Suponhamos que a pessoa chega à praia, arma a tenda — estou a tornar-me uma beach-bitch do espeta-espeta, naquela cena de espetar o parafuso na areia, para depois lhe espetar o guarda-sol e o vento não mo levar embora para outras margens, qual pássaro do sul —, estende a toalha o melhor que sabe e pode, que a mais não é obrigada, e deita-se, a equacionar quantas vezes ainda vai lavar -se antes de almoçar, tirando os azimutes à rebentação, fixando algum calor encorajador ao nível da axila, imaginando quantos segundos, de dez para baixo, conseguirá levar até se submergir no degelo, e etecetera.
É importante frisar, alisando a descrição, que se encontra acompanhada por uma jovem que lhe é extremamente cara, não só porque não lhe tem ficado nada em conta a sua educação, como também, e essencialmente, porque as une o amor.

Eis senão quando, ainda em decúbito ventral, se apercebe que, na sua diagonal esquerda, se encontra um manganão, quase despido, que as fotografa, munido de telemóvel.

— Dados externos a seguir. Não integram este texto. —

(** * pinfo: the storage-information report of plaso/frontend/pinfo.py

    A shallow embedding of [PinfoFrontend] and [Main], followed by the
    properties of the report assembly: block order, verbosity gating,
    counter ordering, the last-entry flag and the generator's outcomes.

    Python objects are dynamically typed, so attribute and dictionary
    values are a small universe [PyValue]; an operation applied to a value
    of the wrong shape raises, which the [result] monad records.  Lists
    appended to in place ([lines_of_text]) are threaded explicitly. *)

From Stdlib Require Import String Ascii List ZArith Bool Lia.
From Stdlib Require Import Sorted Permutation DecimalString.
Import ListNotations.

Local Open Scope Z_scope.
Local Open Scope list_scope.
Local Open Scope string_scope.

Set Implicit Arguments.
Set Warnings "-register-all".

(** ** Python values and exceptions *)

(** The values a preprocessing object or one of its dictionaries holds.
    An association list stands for a dict in its iteration order; a
    [PyCounter] is a [collections.Counter] with integer counts. *)
Inductive PyValue : Type :=
| PyNone
| PyStr (s : string)
| PyInt (n : Z)
| PyList (items : list PyValue)
| PyDict (entries : list (string * PyValue))
| PyCounter (counts : list (string * Z)).

Inductive PyExn : Type :=
| AttributeError
| KeyError (key : string)
| TypeError
| ValueError
| IOError (message : string)
| BadConfigOption (message : string).

(** A computation either returns or raises. *)
Inductive result (A : Type) : Type :=
| Ok (value : A)
| Raised (exception : PyExn).

Arguments Ok {A} value.
Arguments Raised {A} exception.

Definition bind {A B : Type} (m : result A) (k : A -> result B) : result B :=
  match m with
  | Ok a => k a
  | Raised e => Raised e
  end.

Notation "x <- m ;; k" := (bind m (fun x => k))
  (at level 61, m at next level, right associativity).

(** ** Built-in operations *)

(** Lookup of a key in a dict, first match. *)
Fixpoint lookup {V : Type} (key : string) (entries : list (string * V))
  : option V :=
  match entries with
  | [] => None
  | (k, v) :: rest => if String.eqb k key then Some v else lookup key rest
  end.

(** [if value:] *)
Definition truthy (value : PyValue) : bool :=
  match value with
  | PyNone => false
  | PyStr s => negb (String.eqb s "")
  | PyInt n => negb (n =? 0)%Z
  | PyList items => match items with [] => false | _ => true end
  | PyDict entries => match entries with [] => false | _ => true end
  | PyCounter counts => match counts with [] => false | _ => true end
  end.

(** [isinstance(value, list)] *)
Definition isinstance_list (value : PyValue) : bool :=
  match value with
  | PyList _ => true
  | _ => false
  end.

(** A Counter seen as the dict it is. *)
Definition counter_entries (counts : list (string * Z))
  : list (string * PyValue) :=
  map (fun kv => (fst kv, PyInt (snd kv))) counts.

(** [mapping.items()] / [mapping.iteritems()] *)
Definition dict_items (mapping : PyValue) : result (list (string * PyValue)) :=
  match mapping with
  | PyDict entries => Ok entries
  | PyCounter counts => Ok (counter_entries counts)
  | _ => Raised AttributeError
  end.

(** [mapping.get(key, default)] *)
Definition dict_get (mapping : PyValue) (key : string) (default : PyValue)
  : result PyValue :=
  entries <- dict_items mapping ;;
  Ok (match lookup key entries with
      | Some v => v
      | None => default
      end).

(** [mapping[key]]; a Counter answers 0 for a missing key. *)
Definition subscript (mapping : PyValue) (key : string) : result PyValue :=
  match mapping with
  | PyDict entries =>
      match lookup key entries with
      | Some v => Ok v
      | None => Raised (KeyError key)
      end
  | PyCounter counts =>
      match lookup key counts with
      | Some n => Ok (PyInt n)
      | None => Ok (PyInt 0)
      end
  | _ => Raised TypeError
  end.

(** [lines_of_text.append(line)] *)
Definition append (lines_of_text : list string) (line : string) : list string :=
  (lines_of_text ++ [line])%list.

(** [key not in [...]] *)
Definition not_in (key : string) (keys : list string) : bool :=
  negb (existsb (String.eqb key) keys).

(** The tab character of the report lines. *)
Definition TAB : string := String "009" "".

(** The newline the blocks are joined with. *)
Definition NL : string := String "010" "".

(** [text * count] *)
Definition repeat_string (text : string) (count : Z) : string :=
  String.concat "" (repeat text (Z.to_nat count)).

(** [u'{0:d}'.format(n)] for an integer. *)
Definition decimal (n : Z) : string := NilZero.string_of_int (Z.to_int n).

(** ** Counter.most_common

    [most_common()] is [sorted(self.iteritems(), key=itemgetter(1),
    reverse=True)]; Python's sort is stable, also under [reverse=True]. *)
Fixpoint insert_by_count (entry : string * Z) (sorted : list (string * Z))
  : list (string * Z) :=
  match sorted with
  | [] => [entry]
  | head :: rest =>
      if (snd head <=? snd entry)%Z then entry :: head :: rest
      else head :: insert_by_count entry rest
  end.

Fixpoint sorted_by_count (entries : list (string * Z)) : list (string * Z) :=
  match entries with
  | [] => []
  | entry :: rest => insert_by_count entry (sorted_by_count rest)
  end.

Definition most_common (counter_information : PyValue)
  : result (list (string * Z)) :=
  match counter_information with
  | PyCounter counts => Ok (sorted_by_count counts)
  | _ => Raised AttributeError
  end.

(** ** The storage file and the front-end *)

(** A preprocessing object is its [__dict__], in iteration order. *)
Definition PreprocessObject : Type := list (string * PyValue).

(** [getattr(info, name, None)] *)
Definition getattr (info : PreprocessObject) (name : string) : PyValue :=
  match lookup name info with
  | Some v => v
  | None => PyNone
  end.

(** What the formatter and the generator read from an opened storage file:
    [GetStorageInformation()], [HasReports()] and the [GetString()] of every
    report of [GetReports()], in order. *)
Record StorageFile : Type := {
  GetStorageInformation_list : list PreprocessObject;
  HasReports : bool;
  GetReports : list string
}.

Record PinfoFrontend : Type := {
  _storage_file_path : string;
  _verbose : bool;
  OpenStorageFile : result StorageFile
}.

(** ** Sample data

    Stand-ins for the renderers that live outside this file, exact on the
    values the sample records hold (strings, integers, [None], empty
    containers, the timestamp 0), and a few records and storage files. *)
Module Sample.

Definition py_str (value : PyValue) : string :=
  match value with
  | PyNone => "None"
  | PyStr s => s
  | PyInt n => decimal n
  | PyList _ => "[]"
  | PyDict _ => "{}"
  | PyCounter _ => "Counter()"
  end.

Definition pformat (value : PyValue) : string := py_str value.

Definition CopyToIsoFormat (timestamp : Z) : string :=
  "1970-01-01T00:00:00+00:00".

Definition LINE_LENGTH : Z := 80.

(** A front-end on [disk.plaso], with and without [--verbose]. *)
Definition quiet : PinfoFrontend :=
  {| _storage_file_path := "disk.plaso";
     _verbose := false;
     OpenStorageFile := Raised (IOError "No such file") |}.

Definition verbose : PinfoFrontend :=
  {| _storage_file_path := "disk.plaso";
     _verbose := true;
     OpenStorageFile := Raised (IOError "No such file") |}.

(** One run over [disk.img] at the epoch, one store, no counters. *)
Definition info_plain : PreprocessObject :=
  [("collection_information",
    PyDict [("file_processed", PyStr "disk.img"); ("time_of_run", PyInt 0)]);
   ("stores", PyDict [("Number", PyInt 1)])].

(** The same run with a store detail and a further attribute. *)
Definition info_detailed : PreprocessObject :=
  [("zone", PyStr "UTC");
   ("collection_information",
    PyDict [("file_processed", PyStr "disk.img"); ("time_of_run", PyInt 0)]);
   ("stores", PyDict [("Store 1", PyList []); ("Number", PyInt 1)])].

(** A record with a parser counter and nothing else. *)
Definition info_counter : PreprocessObject :=
  [("counter", PyCounter [("a", 5); ("b", 5); ("c", 2)])].

Definition without_reports : StorageFile :=
  {| GetStorageInformation_list := [info_plain];
     HasReports := false;
     GetReports := [] |}.

Definition with_report : StorageFile :=
  {| GetStorageInformation_list := [info_plain];
     HasReports := true;
     GetReports := ["Report A"] |}.

Definition with_reports : StorageFile :=
  {| GetStorageInformation_list := [info_detailed];
     HasReports := true;
     GetReports := ["Report B"; "Report C"] |}.

(** A record whose stores hold a detail entry but no [Number]. *)
Definition info_no_number : PreprocessObject :=
  [("stores", PyDict [("Store 1", PyList [])])].

(** A storage file with two runs, and the front-ends that open it. *)
Definition two_runs : StorageFile :=
  {| GetStorageInformation_list := [info_detailed; info_plain];
     HasReports := true;
     GetReports := ["Report B"; "Report C"] |}.

Definition opened (verbosity : bool) : PinfoFrontend :=
  {| _storage_file_path := "disk.plaso";
     _verbose := verbosity;
     OpenStorageFile := Ok two_runs |}.

(** A storage file without any run, opened. *)
Definition no_run : StorageFile :=
  {| GetStorageInformation_list := [];
     HasReports := false;
     GetReports := [] |}.

Definition opened_empty : PinfoFrontend :=
  {| _storage_file_path := "empty.plaso";
     _verbose := false;
     OpenStorageFile := Ok no_run |}.

End Sample.

Section Pinfo.

(** Provided by the interpreter and by modules outside this file:
    [unicode(value)], [pprint.PrettyPrinter(indent=8).pformat],
    [timelib.Timestamp.CopyToIsoFormat] on an integer timestamp, the
    inherited [_LINE_LENGTH], [unicode.encode(preferred_encoding)] and the
    text of [arg_parser.print_help()]. *)
Variable py_str : PyValue -> string.
Variable pformat : PyValue -> string.
Variable CopyToIsoFormat : Z -> string.
Variable _LINE_LENGTH : Z.
Variable encode : string -> string.
Variable help_text : string.

(** [u'{0:s}'.format(value)]: numbers reject the [s] code, other objects
    fall back to their text. *)
Definition format_s (value : PyValue) : result string :=
  match value with
  | PyStr s => Ok s
  | PyInt _ => Raised ValueError
  | _ => Ok (py_str value)
  end.

(** [u'{0:d}'.format(value)] *)
Definition format_d (value : PyValue) : result string :=
  match value with
  | PyInt n => Ok (decimal n)
  | _ => Raised ValueError
  end.

(** [timelib.Timestamp.CopyToIsoFormat(value)]: the helper takes an integer
    timestamp; handing it any other value is a type error. *)
Definition copy_to_iso_format (value : PyValue) : result string :=
  match value with
  | PyInt timestamp => Ok (CopyToIsoFormat timestamp)
  | _ => Raised TypeError
  end.

Section Frontend.

Variable self : PinfoFrontend.

(** The loop of [_AddCollectionInformation] over [items()]. *)
Definition collection_item_lines (items : list (string * PyValue))
  : list string :=
  map (fun kv => TAB ++ fst kv ++ " = " ++ py_str (snd kv))
      (filter
         (fun kv => not_in (fst kv) ["file_processed"; "time_of_run"])
         items).

(** Adds the lines of text that make up the collection information. *)
Definition _AddCollectionInformation (lines_of_text : list string)
    (collection_information : PyValue) : result (list string) :=
  filename <- dict_get collection_information "file_processed" (PyStr "N/A") ;;
  time_of_run <- dict_get collection_information "time_of_run" (PyInt 0) ;;
  time_of_run <- copy_to_iso_format time_of_run ;;
  let lines_of_text :=
    append lines_of_text
      ("Storage file:" ++ TAB ++ TAB ++ _storage_file_path self) in
  filename <- format_s filename ;;
  let lines_of_text :=
    append lines_of_text ("Source processed:" ++ TAB ++ filename) in
  let lines_of_text :=
    append lines_of_text ("Time of processing:" ++ TAB ++ time_of_run) in
  let lines_of_text := append lines_of_text "" in
  let lines_of_text := append lines_of_text "Collection information:" in
  items <- dict_items collection_information ;;
  Ok (lines_of_text ++ collection_item_lines items)%list.

(** The loop of [_AddCounterInformation] over [most_common()]. *)
Definition counter_lines (entries : list (string * Z)) : list string :=
  map (fun kv => TAB ++ "Counter: " ++ fst kv ++ " = " ++ decimal (snd kv))
      entries.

Como se não bastasse a sua suspeita, vai a jovem e — assim, a seco —, confirma-a.

É quando se lhe alevanta e arrebita a perspectiva única, que é: ergo-me daqui, acerco-me do animal e confronto-o, verbal ou fisicamente. 
Tem que se ter em linha de conta que a praia se encontra sem vigilância, logo, não existe uma autoridade presente, quanto mais não seja para arrefinfar umas quantas bastonadas no lombo dos banhistas (e que até lhe poderiam calhar a si à sorte). E também que, embora ele igualmente, se encontra em trajes menores. Mais menores do que isso, é noves fora. E ter que fazer um ar compungido, caso cometa uma injustiça e haja lugar a pedido de desculpas, estando em cuecas e soutien — sejamos sinceros —, coloca qualquer um numa dupla desvantagem. Socialmente, é desnudante.
E engrandecem-se vários cenários diante do belo olhar da pessoa, o mesmo que se encontra a borbulhar de expectativa, é certo, mas de cólera também:

1. Afinal, o gibo só vê mal e estava a tentar ler um sms — há que pedir perdão, diante da plateia que logo se organiza nestas circunstâncias: a praia potencia o fervilhanço dos ânimos. Após a montagem da barraca, torna-se muito simples que outras barracas se armem, qual acampamento gaulês; 
2. O coiso parte para a ignorância e desata na adjectivação desqualificativa, que é a reacção mais comum de quem é apanhado de calças na mão (não literalmente, neste caso): enquanto o interlocutor se ocupa com defender-se da pejoração, desocupa-se do assunto que ali o leva. Essa hipótese abre-lhe, então, no espírito, duas sub-hipóteses: 
     a) Ele dirige-lhe os epítetos — esta é a altura certa para demonstrar o quão bem sedimentado ficou o doutoramento em bon chic-bon genre que os pais lhe patrocinaram, apesar de ter, sistemática e irremediavelmente, chumbado numa cadeira do 1.º ano, Jamais perder a compostura, e ignora o adversário, após transmissão de breve lição de moral e ligeira angariação de seguidores para a causa (há sempre umas vozes concordantes nestas manifestações públicas que, apesar de não servirem para nada, sempre dão à pessoa oportunidade de menear a cabecita daquela forma amorosa que só ela é capaz de fazer);
     b) Ele dirige os epítetos, não ao seu ventre, mas pior: ao produto do seu ventre — é este o instante decisivo em que a pessoa revela ao mundo a besta quadrada, cheia de curvas redondas, que a habita, não só o espírito, mas também o corpo todo, desde as unhas lá de baixo (pintadas de encarnado sangue) até às pontas cá de cima (encaracoladas de vida), diante da possibilidade, por remota que ela seja, de alguém ousar proferir desaforo à sua obra criativa. E saltar à unhada e à dentada sobre um boi suado, embora não se apresente como a hipótese mais higiénica, será, certamente, a única que a cegueira lhe permitirá. 

Epílogo: 
Quando a namorada do tarado veio do mar e se sentou ao lado dele, fotografei-os aos dois. Amor com amor se paga.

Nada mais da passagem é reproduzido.